__What to work on__
Your answer should be only the lines below from the one with "negb (Bool.eqb (f64_gt" to the one with "(f64_add (f64_div (f64_mul", repeated exactly, ends included.

__Input records__

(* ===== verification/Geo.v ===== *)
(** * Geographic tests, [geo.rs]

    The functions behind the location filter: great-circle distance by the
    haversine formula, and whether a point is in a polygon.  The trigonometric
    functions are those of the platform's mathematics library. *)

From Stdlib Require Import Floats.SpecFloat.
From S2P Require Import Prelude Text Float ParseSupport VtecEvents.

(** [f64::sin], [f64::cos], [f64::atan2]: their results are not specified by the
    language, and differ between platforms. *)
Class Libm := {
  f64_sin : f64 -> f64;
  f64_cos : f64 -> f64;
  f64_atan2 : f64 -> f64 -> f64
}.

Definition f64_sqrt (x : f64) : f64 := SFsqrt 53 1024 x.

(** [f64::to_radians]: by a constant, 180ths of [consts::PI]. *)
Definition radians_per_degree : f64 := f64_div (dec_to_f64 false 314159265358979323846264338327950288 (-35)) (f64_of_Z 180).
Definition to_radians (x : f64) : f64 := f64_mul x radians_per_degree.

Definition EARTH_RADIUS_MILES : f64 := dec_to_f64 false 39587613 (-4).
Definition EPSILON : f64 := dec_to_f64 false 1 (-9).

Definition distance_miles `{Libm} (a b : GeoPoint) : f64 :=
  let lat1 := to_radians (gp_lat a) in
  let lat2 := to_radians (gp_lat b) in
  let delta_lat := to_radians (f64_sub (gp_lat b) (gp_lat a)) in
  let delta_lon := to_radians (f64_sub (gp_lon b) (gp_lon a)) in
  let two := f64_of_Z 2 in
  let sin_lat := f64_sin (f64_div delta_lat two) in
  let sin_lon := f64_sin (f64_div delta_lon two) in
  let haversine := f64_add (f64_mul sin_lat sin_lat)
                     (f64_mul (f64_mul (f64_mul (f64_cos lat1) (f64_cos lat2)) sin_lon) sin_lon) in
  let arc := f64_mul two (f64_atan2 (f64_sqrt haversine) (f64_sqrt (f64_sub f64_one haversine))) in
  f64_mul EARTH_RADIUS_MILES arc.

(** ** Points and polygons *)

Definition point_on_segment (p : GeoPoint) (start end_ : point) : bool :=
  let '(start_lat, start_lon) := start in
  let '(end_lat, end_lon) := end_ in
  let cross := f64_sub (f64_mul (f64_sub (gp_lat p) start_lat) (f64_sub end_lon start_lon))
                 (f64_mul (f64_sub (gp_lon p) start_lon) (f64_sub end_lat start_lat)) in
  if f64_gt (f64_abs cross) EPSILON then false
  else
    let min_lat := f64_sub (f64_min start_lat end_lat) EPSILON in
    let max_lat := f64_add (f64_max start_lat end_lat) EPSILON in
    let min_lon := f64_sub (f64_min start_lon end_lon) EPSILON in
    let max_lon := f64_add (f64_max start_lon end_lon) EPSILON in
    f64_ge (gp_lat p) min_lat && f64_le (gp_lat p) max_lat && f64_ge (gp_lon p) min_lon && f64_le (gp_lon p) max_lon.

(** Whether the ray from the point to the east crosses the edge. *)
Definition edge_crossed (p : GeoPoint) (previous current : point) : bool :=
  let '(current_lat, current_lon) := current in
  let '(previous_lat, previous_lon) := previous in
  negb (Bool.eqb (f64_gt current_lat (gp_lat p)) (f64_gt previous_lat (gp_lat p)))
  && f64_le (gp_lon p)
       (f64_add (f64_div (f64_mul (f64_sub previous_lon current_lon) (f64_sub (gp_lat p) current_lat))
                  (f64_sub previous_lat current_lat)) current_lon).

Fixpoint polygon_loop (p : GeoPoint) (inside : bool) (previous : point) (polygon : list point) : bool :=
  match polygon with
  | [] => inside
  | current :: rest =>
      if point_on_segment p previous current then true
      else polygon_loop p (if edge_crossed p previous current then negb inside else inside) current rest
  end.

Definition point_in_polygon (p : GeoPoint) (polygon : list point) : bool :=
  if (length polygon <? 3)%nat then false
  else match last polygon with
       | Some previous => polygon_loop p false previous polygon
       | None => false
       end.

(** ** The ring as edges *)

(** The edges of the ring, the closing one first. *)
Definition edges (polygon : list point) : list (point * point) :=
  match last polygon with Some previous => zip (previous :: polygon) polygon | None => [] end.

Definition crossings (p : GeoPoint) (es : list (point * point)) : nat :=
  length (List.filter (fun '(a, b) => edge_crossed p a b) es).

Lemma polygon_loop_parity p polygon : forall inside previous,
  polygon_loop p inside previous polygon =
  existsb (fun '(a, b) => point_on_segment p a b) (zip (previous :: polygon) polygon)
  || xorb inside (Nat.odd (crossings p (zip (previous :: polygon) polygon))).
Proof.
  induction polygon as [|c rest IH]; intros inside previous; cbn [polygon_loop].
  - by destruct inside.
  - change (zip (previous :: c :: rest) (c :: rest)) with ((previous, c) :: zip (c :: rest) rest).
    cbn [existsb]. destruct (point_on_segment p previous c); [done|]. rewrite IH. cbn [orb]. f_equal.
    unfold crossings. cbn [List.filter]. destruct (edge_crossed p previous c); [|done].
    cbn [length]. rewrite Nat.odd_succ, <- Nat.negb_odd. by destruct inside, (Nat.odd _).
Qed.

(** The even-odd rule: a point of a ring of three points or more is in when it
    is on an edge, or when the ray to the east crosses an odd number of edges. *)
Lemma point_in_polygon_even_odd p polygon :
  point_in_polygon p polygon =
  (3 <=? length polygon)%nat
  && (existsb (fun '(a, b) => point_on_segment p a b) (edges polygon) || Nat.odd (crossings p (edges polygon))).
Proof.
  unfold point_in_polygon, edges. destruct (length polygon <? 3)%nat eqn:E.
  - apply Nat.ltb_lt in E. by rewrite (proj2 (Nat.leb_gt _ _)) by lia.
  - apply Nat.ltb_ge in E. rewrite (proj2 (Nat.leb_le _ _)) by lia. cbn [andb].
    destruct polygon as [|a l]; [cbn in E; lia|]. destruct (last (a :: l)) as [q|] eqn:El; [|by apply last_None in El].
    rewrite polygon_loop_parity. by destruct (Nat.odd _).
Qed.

__Exercise answer__
  negb (Bool.eqb (f64_gt current_lat (gp_lat p)) (f64_gt previous_lat (gp_lat p)))
  && f64_le (gp_lon p)
       (f64_add (f64_div (f64_mul (f64_sub previous_lon current_lon) (f64_sub (gp_lat p) current_lat))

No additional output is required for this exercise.